The convolutional layers (e.g. nn.Conv2d) require groups
to divide both in_channels
and out_channels
. The functional convolutions (e.g. nn.functional.conv2d) only require groups
to divide in_channels
.
This leads to confusing behavior:
import numpy as np
import torch
from torch import nn
from torch.nn import functional as F
# testing
batch_size = 1
w_img = 1
h_img = 1
c_in = 6
c_out = 9
filter_len = 1
groups = 3
image = np.arange(6, dtype=np.float32).reshape(batch_size, c_in, h_img, w_img)
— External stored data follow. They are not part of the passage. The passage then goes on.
(** * ai-runlevel: the dependency-aware agent supervisor

    A shallow embedding of [ai-runlevel.mjs].  The orchestrator is a
    single-threaded Node.js program: its code runs in atomic sections that
    are delimited by [await].  The embedding therefore has

    - a fuelled function for the sequential Ollama readiness loop of [main],
    - a function [spawnLoop_body] for one pass through the body of the
      [while (true)] loop of [startAgent], from the loop head to the next
      [await],
    - a labelled step function over a global state, one label per event
      that resumes suspended code (a timer firing, a child process
      exiting) or per change of the file system made by the outside world.

    Every atomic section returns the list of effects it performs, in
    program order. *)

From Stdlib Require Import Ascii.
From stdpp Require Import gmap strings list fin_maps pretty.

Local Open Scope string_scope.
Local Open Scope nat_scope.
Local Open Scope list_scope.

#[local] Set Warnings "-clear-no-such-hyp".

(** ** Paths, names and messages *)

(** [path.join] on the segments used by the program, which contain neither
    a separator nor a dot segment: plain concatenation with "/". *)
Definition path_join (dir file : string) : string := dir +:+ "/" +:+ file.

Definition RUNLEVEL_DIR : string := "/home/loop/ai-runlevel".
Definition LOGS_DIR : string := path_join RUNLEVEL_DIR "logs".
Definition SOCKETS_DIR : string := path_join RUNLEVEL_DIR "sockets".
Definition OLLAMA_LATCH : string := path_join SOCKETS_DIR "ollama_ready.latch".
Definition RUNLEVEL_LATCH : string := path_join SOCKETS_DIR "runlevel.latch".

(** [String.prototype.toLowerCase] on ASCII text. *)
Definition lower_ascii (c : Ascii.ascii) : Ascii.ascii :=
  let n := Ascii.N_of_ascii c in
  if ((65 <=? n) && (n <=? 90))%N then Ascii.ascii_of_N (n + 32) else c.

Fixpoint toLowerCase (s : string) : string :=
  match s with
  | EmptyString => EmptyString
  | String c rest => String (lower_ascii c) (toLowerCase rest)
  end.

(** [const script = path.join(RUNLEVEL_DIR, `nexus-${agentName.toLowerCase()}.mjs`)] *)
Definition script_of (agentName : string) : string :=
  path_join RUNLEVEL_DIR ("nexus-" +:+ toLowerCase agentName +:+ ".mjs").

Definition logFile_of (agentName : string) : string :=
  path_join LOGS_DIR (agentName +:+ ".log").

(** An exit code as the 'exit' event delivers it: a number, or [null] when
    the child was terminated by a signal. *)
Definition show_code (code : option N) : string :=
  match code with
  | Some n => pretty n
  | None => "null"
  end.

Definition msg_script_missing (agentName script : string) : string :=
  "[" +:+ agentName +:+ "] Script missing: " +:+ script +:+ ". Retrying in 5s...".

Definition msg_starting (agentName : string) : string :=
  "[" +:+ agentName +:+ "] Starting...".

Definition msg_exited (agentName : string) (code : option N) : string :=
  "[" +:+ agentName +:+ "] Exited with code " +:+ show_code code
      +:+ ". Restarting in 2s...".

(** ** The dependency table *)

(** A JavaScript object with string keys and array values, as the list of
    its own properties in insertion order. *)
Definition jsobject : Type := list (string * list string).

(** [obj[key]]: [None] stands for [undefined]. *)
Fixpoint obj_get (obj : jsobject) (key : string) : option (list string) :=
  match obj with
  | [] => None
  | (k, v) :: rest => if decide (k = key) then Some v else obj_get rest key
  end.

(** [Object.keys(obj)] *)
Definition obj_keys (obj : jsobject) : list string := obj.*1.

(** ** Effects *)

Inductive effect : Type :=
  | ConsoleLog (msg : string)
  | ConsoleError (msg : string)
  | HttpGet (ok : bool)
  | ExistsSync (p : string) (r : bool)
  | MkdirSync (p : string)
  | WriteFileSync (p content : string)
  | CreateWriteStream (p : string)
  | Sleep (ms : N)
  | Spawn (pid : nat) (script agentName : string)
  | SetAdd (agentName : string)
  | SetDelete (agentName : string)
  | ThrowTypeError.

Global Instance effect_eq_dec : EqDecision effect.
Proof. solve_decision. Defined.

(** ** State *)

(** Where a [spawnLoop] is suspended. *)
Inductive pc : Type :=
  | AwaitSleep (ms : N)      (* [await sleep(ms)], or the exit promise after
                                [setTimeout(resolve, ms)] *)
  | AwaitExit (pid : nat)    (* the exit promise, before the 'exit' event *)
  | Rejected.                (* the async function threw *)

Global Instance pc_eq_dec : EqDecision pc.
Proof. solve_decision. Defined.

Record state : Type := State {
  fs : gset string;                 (* paths that exist *)
  startedAgents : gset string;      (* [const startedAgents = new Set()] *)
  loops : list (string * pc);       (* one entry per call of [startAgent] *)
  children : gmap nat string;       (* live child handles, with AGENT_NAME *)
  next_pid : nat                    (* identity of the next child handle *)
}.

Definition set_loops (ls : list (string * pc)) (s : state) : state :=
  State (fs s) (startedAgents s) ls (children s) (next_pid s).

Definition set_fs (f : gset string) (s : state) : state :=
  State f (startedAgents s) (loops s) (children s) (next_pid s).

(** ** The supervisor loop *)

(** [deps.every(dep => startedAgents.has(dep))] *)
Definition all_deps_started (deps : list string) (live : gset string) : bool :=
  forallb (λ dep, bool_decide (dep ∈ live)) deps.

Section Supervisor.

Variable DEPENDENCIES : jsobject.

Definition AGENTS : list string := obj_keys DEPENDENCIES.

(** One pass through the body of [while (true)] in [spawnLoop], from the
    loop head to the next [await].  Returns where the loop is suspended,
    the new state, and the effects.  [DEPENDENCIES[agentName]] is
    [undefined] for a name that is not a key, and [deps.every] then throws.
    [spawn] hands back a child handle; the piping of the child's output
    into the log stream and the console leaves the state alone. *)
Definition spawnLoop_body (agentName : string) (s : state)
  : pc * state * list effect :=
  match obj_get DEPENDENCIES agentName with
  | None => (Rejected, s, [ThrowTypeError])
  | Some deps =>
      let allDepsStarted := all_deps_started deps (startedAgents s) in
      if negb allDepsStarted then
        (AwaitSleep 1000, s, [Sleep 1000%N])
      else
        let script := script_of agentName in
        if negb (bool_decide (script ∈ fs s)) then
          (AwaitSleep 5000, s,
           [ExistsSync script false;
            ConsoleError (msg_script_missing agentName script);
            Sleep 5000%N])
        else
          let pid := next_pid s in
          (AwaitExit pid,
           State (fs s) ({[agentName]} ∪ startedAgents s) (loops s)
                 (<[pid := agentName]> (children s)) (S pid),
           [ExistsSync script true;
            ConsoleLog (msg_starting agentName);
            Spawn pid script agentName;
            CreateWriteStream (logFile_of agentName);
            SetAdd agentName])
  end.
(** C7: a construct whose [iteration_count] is 0, amplified at the depth 4
    the service configures, goes through [transform] exactly four times:
    the output announces the modes stylistic, modal, conceptual,
    syntactic in that order, the result's [iteration_count] is 4, its
    [value] is wrapped four times, and the keys [transform] does not
    write are untouched.  Each pass on a construct at count [z] selects
    [modes[z mod len(modes)]] and leaves the count at [z + 1]. *)
Theorem amplify_depth_four (seed : gmap string pyval) :
  seed !! "iteration_count" = Some (VInt 0) ->
  (exists result out,
     Recursive_amplifier.amplify Recursive_amplifier.recursive_amplifier seed
       = Some (result, out) /\
     out = ["RecursiveAmplifier: Starting amplification for depth 4";
            "  Iteration 1/4..."; "TransformationEngine: Applied 'stylistic' transformation.";
            "  Iteration 2/4..."; "TransformationEngine: Applied 'modal' transformation.";
            "  Iteration 3/4..."; "TransformationEngine: Applied 'conceptual' transformation.";
            "  Iteration 4/4..."; "TransformationEngine: Applied 'syntactic' transformation.";
            "RecursiveAmplifier: Amplification complete."] /\
     Recursive_amplifier.applied_modes out = ["stylistic"; "modal"; "conceptual"; "syntactic"] /\
     result !! "iteration_count" = Some (VInt 4) /\
     result !! "transformation_applied" = Some (VStr "syntactic") /\
     result !! "value"
       = Some (VStr ("[SYNTACTIC::Transformed::[CONCEPTUAL::Transformed::"
                     +:+ "[MODAL::Transformed::[STYLISTIC::Transformed::"
                     +:+ PyRepr.str (Transformation_engine.get seed "value" (VStr ""))
                     +:+ "]]]]")) /\
     (forall k, k <> "iteration_count" -> k <> "transformation_applied" -> k <> "value" ->
                result !! k = seed !! k)) /\
  (forall (data : gmap string pyval) (z : Z),
     data !! "iteration_count" = Some (VInt z) ->
     exists data' line,
       Transformation_engine.transform data = Some (data', line) /\
       Transformation_engine.transformation_modes
         !! Z.to_nat (z mod Z.of_nat (length Transformation_engine.transformation_modes))
         = Some (Amplifier_spec.mode_of z) /\
       data' !! "transformation_applied" = Some (VStr (Amplifier_spec.mode_of z)) /\
       line = Amplifier_spec.announce (Amplifier_spec.mode_of z) /\
       data' !! "iteration_count" = Some (VInt (z + 1))).
Proof.
  intros H0. split.
  - pose proof (transform_pass seed 0 H0) as [_ T0].
    pose proof (transform_pass _ _ (pass_count 0 seed)) as [_ T1].
    pose proof (transform_pass _ _ (pass_count (0 + 1) (Amplifier_spec.pass 0 seed))) as [_ T2].
    pose proof (transform_pass _ _ (pass_count (0 + 1 + 1)
                  (Amplifier_spec.pass (0 + 1) (Amplifier_spec.pass 0 seed)))) as [_ T3].
    eexists _, _. split.
    { unfold Recursive_amplifier.amplify, Recursive_amplifier.recursive_amplifier.
      cbn [Recursive_amplifier.depth].
      change (Z.to_nat 4) with 4.
      cbn [Recursive_amplifier.amplify_from Recursive_amplifier.depth].
      rewrite T0, T1, T2, T3. reflexivity. }
    split; [reflexivity|]. split; [reflexivity|].
    split; [apply pass_count|].
    split; [unfold Amplifier_spec.pass at 1;
            rewrite lookup_insert_ne by discriminate; now rewrite lookup_insert_eq|].
    split.
    + pose proof (pass_value (0 + 1 + 1 + 1)
                    (Amplifier_spec.pass (0 + 1 + 1)
                       (Amplifier_spec.pass (0 + 1) (Amplifier_spec.pass 0 seed)))) as V.
      unfold Transformation_engine.get at 1 in V.
      destruct (_ !! "value") as [v|] eqn:E; [|discriminate]. rewrite V.
      rewrite !pass_value. cbn [PyRepr.str].
      generalize (PyRepr.str (Transformation_engine.get seed "value" (VStr ""))) as x.
      intros x. rewrite !append_assoc. reflexivity.
    + intros k H1 H2 H3. now rewrite !pass_other.
  - intros data z Hz. destruct (transform_pass data z Hz) as [Hm Ht].
    eexists _, _. split; [exact Ht|]. split; [exact Hm|].
    split; [|split; [reflexivity | apply pass_count]].
    unfold Amplifier_spec.pass. rewrite lookup_insert_ne by discriminate.
    now rewrite lookup_insert_eq.
Qed.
filters = np.empty((c_out, c_in // groups, filter_len, filter_len), dtype=np.float32)
filters.fill(0.5)
image = torch.tensor(image)
filters = torch.tensor(filters)
features_functional = F.conv2d(image, filters, padding=filter_len // 2, groups=groups)
print(features_functional.shape[1]) # 9
layer = nn.Conv2d(c_in, c_out, filter_len, padding=filter_len // 2, groups=groups)
print(layer.out_channels) # 9
Here both forms have 9 out_channels
. Changing groups
to 2, however results in 8 out_channels
from the functional form and an exception thrown from the other.
I see two problems with this:
- Inconsistency (despite the fact that both are documented correctly).
- The functional form opaquely rounds
out_channels
down to the nearest integer that is divisible bygroups
. This is a non-obvious process for the user.
Is there a reason for this difference? If not, it seems like the functional form should throw a similar error.